Bij tomaat, paprika en aubergine worden de hommels bijgevoerd met suikerwater, omdat de bloemen geen nectar
produceren. Bij deze laatste drie soorten, die allemaal behoren tot de nachtschadefamilie (Solanaceae), zijn de
helmhokjes buisvormig met een opening aan één kant. De gladde stuifmeelkorrels zitten stevig vast in de
helmhokjes. Hommels zijn goede bestuivers van deze planten omdat ze met de bovenkaken (mandibels) en
klauwtjes aan de poten de bloem kunnen vastpakken en door de borstspieren snel te bewegen de meeldraden
laten trillen om zo de stuifmeelkorrels uit de helmhokjes te laten vallen. Dit wordt in het Engels 'buzz pollination'
genoemd, wat vrij vertaald 'zoembestuiving' betekent.
Bij komkommerkruid kunnen alleen hommels op deze manier het stuifmeel uit de helmhokjes krijgen. De vallende
korrels plakken aan hun elektrostatisch geladen lijf. Vervolgens kunnen zij met hun poten het stuifmeel
verzamelen in hun korfjes. Een hommel neemt ook sneller genoegen met stuifmeel als er geen nectar aanwezig
is. Ook verlaat een hommel niet zo gauw de kasruimte, in tegenstelling tot een bij.
Hommels zijn over het algemeen niet zo efficiënt als bijen als het gaat om het bestuiven van bloemen. De
volkeren zijn aanmerkelijk kleiner en hommels eten ook stuifmeel van onrijpe bloemen waardoor deze niet goed
bestoven worden. Wanneer de nectar te diep in een bloem verborgen is bijt de hommel een gaatje in de zijkant
van de bloemkroon om zo bij de nectar te kunnen komen. Het openknippen van bloemen heeft een negatieve
impact op de bloem, omdat de hommel de bloem beschadigt of soms zelfs vernietigd. Bovendien komt de
hommel met zijn lichaam niet altijd langs de meeldraden, zodat de bloem niet goed wordt bestoven. De
plantensoorten waarbij dit voorkomt zijn smeerwortel, rode klaver, grote ratelaar, holwortel, hengel en dopheide.
Ook van de houtbijen uit het geslacht Xylocopa is bekend dat ze bloemen openknippen als ze niet op de
gebruikelijke manier bij de nectar kunnen komen.

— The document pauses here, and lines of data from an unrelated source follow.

(* ===== verification/Egress.v ===== *)
(** * The egress gate (src/src/sourceos_gate/egress.py)

    [EgressGate]: the grant store, the nft driver and the audit log put
    together.  Each definition is the method of the same name.

    Its clients, the daemon and the command line, are written against the
    interface [GateOps] of Interface.v, which EgressFacts.v implements. *)
From S2P Require Import Prelude PyStr PyJson Errors PyOps TimeUtil World AuditLog Nft.
From S2P Require Store.

Definition sorted_json (X : gset pystr) : json := JList (map JStr (sorted_set X)).

Section egress.
Context {K : Type} `{Env K} (cfg : NftConfig).

Definition stream : pystr := u "gate.egress".

Definition init : W K unit := Store.init.

Definition apply : W K unit :=
  _ ← require_baseline cfg;
  '(addrs, tcp_ports, udp_ports) ← Store.compute_active_sets;
  _ ← apply_sets addrs tcp_ports udp_ports cfg;
  append stream
    [(u "action", JStr (u "apply")); (u "allow_v4", sorted_json addrs);
     (u "tcp_ports", sorted_json tcp_ports); (u "udp_ports", sorted_json udp_ports)].

Definition install_record (g : Store.Grant) : dict :=
  [(u "action", JStr (u "grant.install")); (u "token_id", JStr (Store.g_token_id g));
   (u "nonce", JStr (Store.g_nonce g)); (u "exp", JInt (Store.g_exp g));
   (u "proto", JStr (Store.g_proto g)); (u "targets", Store.g_targets g);
   (u "ports", JList (map JInt (Store.g_ports g)))].
Definition install_grant (token_id nonce : pystr) (exp : Z) (targets : list pystr) (ports : list Z)
    (proto : pystr) (do_apply : bool) : W K unit :=
  g ← Store.install_grant token_id nonce exp targets ports proto;
  _ ← append stream (install_record g);
  when do_apply apply.

Definition prune (do_apply : bool) : W K Z :=
  removed ← Store.prune_expired;
  _ ← append stream [(u "action", JStr (u "grant.prune")); (u "removed", JInt removed)];
  _ ← when do_apply apply;
  mret removed.

Definition verify : W K unit :=
  _ ← require_baseline cfg;
  '(addrs, tcp_ports, udp_ports) ← Store.compute_active_sets;
  _ ← verify_sets addrs tcp_ports udp_ports cfg;
  append stream
    [(u "action", JStr (u "verify")); (u "status", JStr (u "ok")); (u "allow_v4", sorted_json addrs);
     (u "tcp_ports", sorted_json tcp_ports); (u "udp_ports", sorted_json udp_ports)].

Definition snapshot : W K json :=
  '(addrs, tcp_ports, udp_ports) ← Store.compute_active_sets;
  ts ← now_iso_utc;
  mret (JDict
    [(u "ts", JStr ts);
     (u "active", JDict [(u "allow_v4", sorted_json addrs); (u "tcp_ports", sorted_json tcp_ports);
                         (u "udp_ports", sorted_json udp_ports)])]).
End egress.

Daarnaast zijn bijen in staat om hun soortgenoten kenbaar te maken waar veel rijpe bloemen bloeien, hommels
kennen deze vorm van communicatie niet.
Dracht voor: groefbij
Groefbijen is de nederlandse benaming voor twee geslachten behorend tot de subfamilie Halictinae: Halictus en
Lasioglossum. Van het eerste geslacht komen er in Nederland 11 en van het tweede komen er 42 soorten voor.
Uiterlijk: De naam komt van de groef die bij de vrouwelijke exemplaren over het midden van de laatste
achterlijfsplaat loopt. Het geslacht Halictus heeft aan het einde van de segmenten duidelijke banden. De
Lasioglossum heeft aan de basis van de segmenten meer of minder duidelijke haarbandjes of vlekken. Het
einddeel van een plaat heeft alleen een rij borstelhaartjes. Net zoals bij de Halictus is ook de basale ader bij de
Lasioglossum sterk gebogen. Groefbijen hebben een kleine angel.
Voorkomen: Halictus komt over de hele wereld voor en er zijn er al meer dan 2450 soorten beschreven. In
Europa komen de meeste soorten rond het Middellandse zeegebied voor. Nestgelegenheid is altijd in de grond:
zand, leem of losswandjes of -glooiingen. Vaak alleen, soms in kolonie, veelvuldig met een vertakte broedkamer
(soms raatvormig). Het plantenbezoek is heel divers: van composieten tot lipbloemen, maar ook rozen- of
wilgenfamilie. Vrouwtjes groefbijen bereiken voor bijen een hoge leeftijd.